▶ **DATA TO PROCESS**
(** *** What holds in every state a run can reach *)

Lemma pending_job_task d j :
  jobs_inv [] d -> j ∈ pending d ->
  ∃ t, tasks d !! job_repo_id j = Some t
       ∧ repo_id t = job_repo_id j
       ∧ jobs_for (job_repo_id j) (pending d) = [j]
       ∧ match j with
         | JIndex _ a =>
             addr t = a ∧ (state t = CLONE_STATE_INDEX
                           ∨ state t = CLONE_STATE_CANCEL_PENDING)
         | JMerge _ a _ =>
             addr t = a ∧ (state t = CLONE_STATE_MERGE
                           ∨ state t = CLONE_STATE_CANCEL_PENDING)
         | JCheckout _ =>
             state t = CLONE_STATE_CHECKOUT
             ∨ state t = CLONE_STATE_CANCEL_PENDING
         | JTransfer _ =>
             state t = CLONE_STATE_FETCH ∨ state t = CLONE_STATE_CANCEL_PENDING
         end.
Proof.
  intros Hinv Hj. specialize (Hinv (job_repo_id j)).
  assert (j ∈ jobs_for (job_repo_id j) (pending d)) as Hin
    by (unfold jobs_for; by apply list_elem_of_filter).
  destruct (tasks d !! job_repo_id j) as [t|].
  - destruct Hinv as (_ & Hid & Hexp). exists t.
    split; [done|]. split; [done|].
    unfold expected in Hexp.
    destruct (state t) eqn:Hst; try done;
      repeat match goal with
             | H : _ ∨ _ |- _ => destruct H
             | H : ∃ _, _ |- _ => destruct H
             end;
      match goal with
      | H : jobs_for _ _ = _ |- _ =>
          rewrite H in Hin |- *;
          first [ by apply not_elem_of_nil in Hin
                | apply list_elem_of_singleton in Hin; subst j; simpl; auto ]
      end.
  - rewrite Hinv in Hin. by apply not_elem_of_nil in Hin.
Qed.

Lemma terminal_no_jobs d id t :
  jobs_inv [] d -> tasks d !! id = Some t -> is_terminal (state t) = true ->
  jobs_for id (pending d) = [].
Proof.
  intros Hinv Hl Hterm. specialize (Hinv id). rewrite Hl in Hinv.
  destruct Hinv as (_ & _ & Hexp). unfold expected in Hexp.
  by destruct (state t).
Qed.

Lemma completion_job e ev d r id :
  dispatch e ev d = Some r -> targets ev id ->
  ∃ j rest, event_job ev = Some j ∧ job_repo_id j = id
            ∧ deliver j (pending d) = Some rest.
Proof.
  destruct ev as [rq|parent name|rid|rid| |rid a|rid a repo|tx|ctask repo];
    simpl; try done.
  - intros H ->. destruct (deliver _ _) as [rest|] eqn:Hdel; [by eexists _, _|done].
  - intros H ->. destruct (deliver _ _) as [rest|] eqn:Hdel; [by eexists _, _|done].
  - intros H [Hc <-]. rewrite Hc in H. simpl in H.
    destruct (deliver _ _) as [rest|] eqn:Hdel; [by eexists _, _|done].
  - intros H <-. destruct (deliver _ _) as [rest|] eqn:Hdel; [by eexists _, _|done].
Qed.

Lemma effect_keeps e ev d d' id :
  effect e ev d d' -> is_Some (tasks d !! id) ->
  is_Some (tasks d' !! id) ∨ ev = EvRemoveTask id.
Proof.
  intros [Hno Ht _ _ _|rq t wt -> _ Hs _|rid t -> Hl _ Ht _ _ _
          |id0 t rest r Hl _ _ Ht _ _ _ _ _ _] Hsome.
  - left. by rewrite Ht.
  - left. destruct Hs as (_ & _ & _ & Ht & _). rewrite Ht.
    destruct (decide (req_repo_id rq = id)) as [->|Hne].
    + by rewrite lookup_insert_eq.
    + by rewrite lookup_insert_ne.
  - destruct (decide (rid = id)) as [->|Hne]; [by right|].
    left. rewrite Ht. by rewrite lookup_delete_ne.
  - left. rewrite Ht. destruct (decide (id0 = id)) as [->|Hne].
    + by rewrite lookup_insert_eq.
    + by rewrite lookup_insert_ne.
Qed.

Lemma dispatch_keeps e ev d d' id :
  dispatch e ev d = Some (Ret d') -> is_Some (tasks d !! id) ->
  is_Some (tasks d' !! id) ∨ ev = EvRemoveTask id.
Proof.
  intros Hd Hsome.
  assert (ev = EvPulse ∨ ev ≠ EvPulse) as [->|Hnp]
    by (destruct ev; (by left) || (by right)).
  - left. simpl in Hd. simplify_eq. rewrite pulse_fold.
    generalize (map_to_list (tasks d)).*1. intros ks. revert d Hsome.
    induction ks as [|k ks IH]; intros d Hsome; [done|]. simpl. apply IH.
    by destruct (effect_keeps _ _ _ _ id (pulse_one_effect e k d) Hsome).
  - eapply effect_keeps; [by apply dispatch_effect|done].
Qed.

(** X13: a task in DONE, ERROR or CANCELED is final.  In every state a
    run with dependable collaborators can reach, no event changes such a
    task: after the event the registry holds the same task under the id,
    unless the event is the removal of the task or a new admission for the
    same repository.  In particular no completion can be delivered to
    it. *)
Theorem terminal_task_stays (e : Env) (ev : Event) (d d' : daemon)
    (id : string) (t : CloneTask) :
  reachable dependable distinct_rows d ->
  dispatch e ev d = Some (Ret d') ->
  tasks d !! id = Some t ->
  is_terminal (state t) = true ->
  tasks d' !! id = Some t
  ∨ ev = EvRemoveTask id
  ∨ ∃ rq, ev = EvAddTask rq ∧ req_repo_id rq = id.
Proof.
  intros Hreach Hd Hl Hterm.
  apply jobs_inv_reachable in Hreach.
  pose proof (terminal_no_jobs _ _ _ Hreach Hl Hterm) as Hnil.
  destruct (dispatch_keeps _ _ _ _ id Hd) as [[t' Hl']|Hrm];
    [by rewrite Hl| |by auto].
  destruct (dispatch_lookup _ _ _ _ _ _ Hd Hl')
    as [[Hsame _]|[(rq & -> & -> & _)|(t0 & Hl0 & _ & _ & _ & Hact & Hch)]].
  - left. congruence.
  - right. right. eauto.
  - exfalso. simplify_eq.
    assert (targets ev id -> False) as Hnot.
    { intros Htg.
      destruct (completion_job _ _ _ _ _ Hd Htg) as (j & rest & _ & Hj & Hdel).
      apply deliver_elem in Hdel.
      assert (j ∈ jobs_for id (pending d)) as Hin
        by (unfold jobs_for; by apply list_elem_of_filter).
      rewrite Hnil in Hin. by apply not_elem_of_nil in Hin. }
    unfold is_terminal in Hterm.
    destruct ev as [rq|parent name|rid|rid| |rid a|rid a repo|tx|ctask repo];
      simpl in Hact, Hch; try done; try (by apply Hnot).
    + destruct Hch as (_ & [[[Hs|Hs] _]|[[Hs|[Hs|[Hs|Hs]]] _]]);
        rewrite Hs in Hterm; done.
    + destruct Hch as (Hs & _). rewrite Hs in Hterm. done.
Qed.

Lemma terminal_task_stays_witness :
  ∃ t d',
    tasks canceled_daemon !! sample_repo_id = Some t
    ∧ state t = CLONE_STATE_CANCELED
    ∧ dispatch quiet_env EvPulse canceled_daemon = Some (Ret d')
    ∧ (tasks d' !! sample_repo_id = Some t
       ∨ EvPulse = EvRemoveTask sample_repo_id
       ∨ ∃ rq, EvPulse = EvAddTask rq ∧ req_repo_id rq = sample_repo_id).
Proof.
  eexists _, _. split; [reflexivity|]. split; [reflexivity|].
  split; [reflexivity|].
  eapply (terminal_task_stays quiet_env EvPulse canceled_daemon).
  - apply canceled_daemon_reachable.
  - reflexivity.
  - reflexivity.
  - reflexivity.
Defined.

(** X14: no work is pending for nobody.  In every state a run with
    dependable collaborators can reach, a pending job belongs to a task of
    the registry, it is the only pending job of that task, an index or merge
    job points to the task object that is registered, and the task is in the
    state that waits for the job (INDEX, MERGE, CHECKOUT or FETCH) or in
    CANCEL_PENDING. *)
Theorem pending_job_has_task (d : daemon) (j : Job) :
  reachable dependable distinct_rows d ->
  j ∈ pending d ->
  ∃ t, tasks d !! job_repo_id j = Some t
       ∧ repo_id t = job_repo_id j
       ∧ jobs_for (job_repo_id j) (pending d) = [j]
       ∧ match j with
         | JIndex _ a =>
             addr t = a ∧ (state t = CLONE_STATE_INDEX
                           ∨ state t = CLONE_STATE_CANCEL_PENDING)
         | JMerge _ a _ =>
             addr t = a ∧ (state t = CLONE_STATE_MERGE
                           ∨ state t = CLONE_STATE_CANCEL_PENDING)
         | JCheckout _ =>
             state t = CLONE_STATE_CHECKOUT
             ∨ state t = CLONE_STATE_CANCEL_PENDING
         | JTransfer _ =>
             state t = CLONE_STATE_FETCH ∨ state t = CLONE_STATE_CANCEL_PENDING
         end.
Proof.
  intros Hreach. apply pending_job_task. by apply jobs_inv_reachable.
Qed.

Lemma pending_job_has_task_witness :
  ∃ t, tasks fetching_daemon !! sample_repo_id = Some t
       ∧ repo_id t = sample_repo_id
       ∧ jobs_for sample_repo_id (pending fetching_daemon)
         = [JTransfer sample_repo_id]
       ∧ (state t = CLONE_STATE_FETCH ∨ state t = CLONE_STATE_CANCEL_PENDING).
Proof.
  apply (pending_job_has_task fetching_daemon (JTransfer sample_repo_id)).
  - apply fetching_daemon_reachable.
  - replace (pending fetching_daemon) with [JTransfer sample_repo_id]
      by reflexivity.
    apply list_elem_of_here.
Defined.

▶ **PROBLEM STATEMENT**
Could you count the lines of the listing above that hold the word "parent" and give only the total?

▶ **WRITTEN ANSWER**
2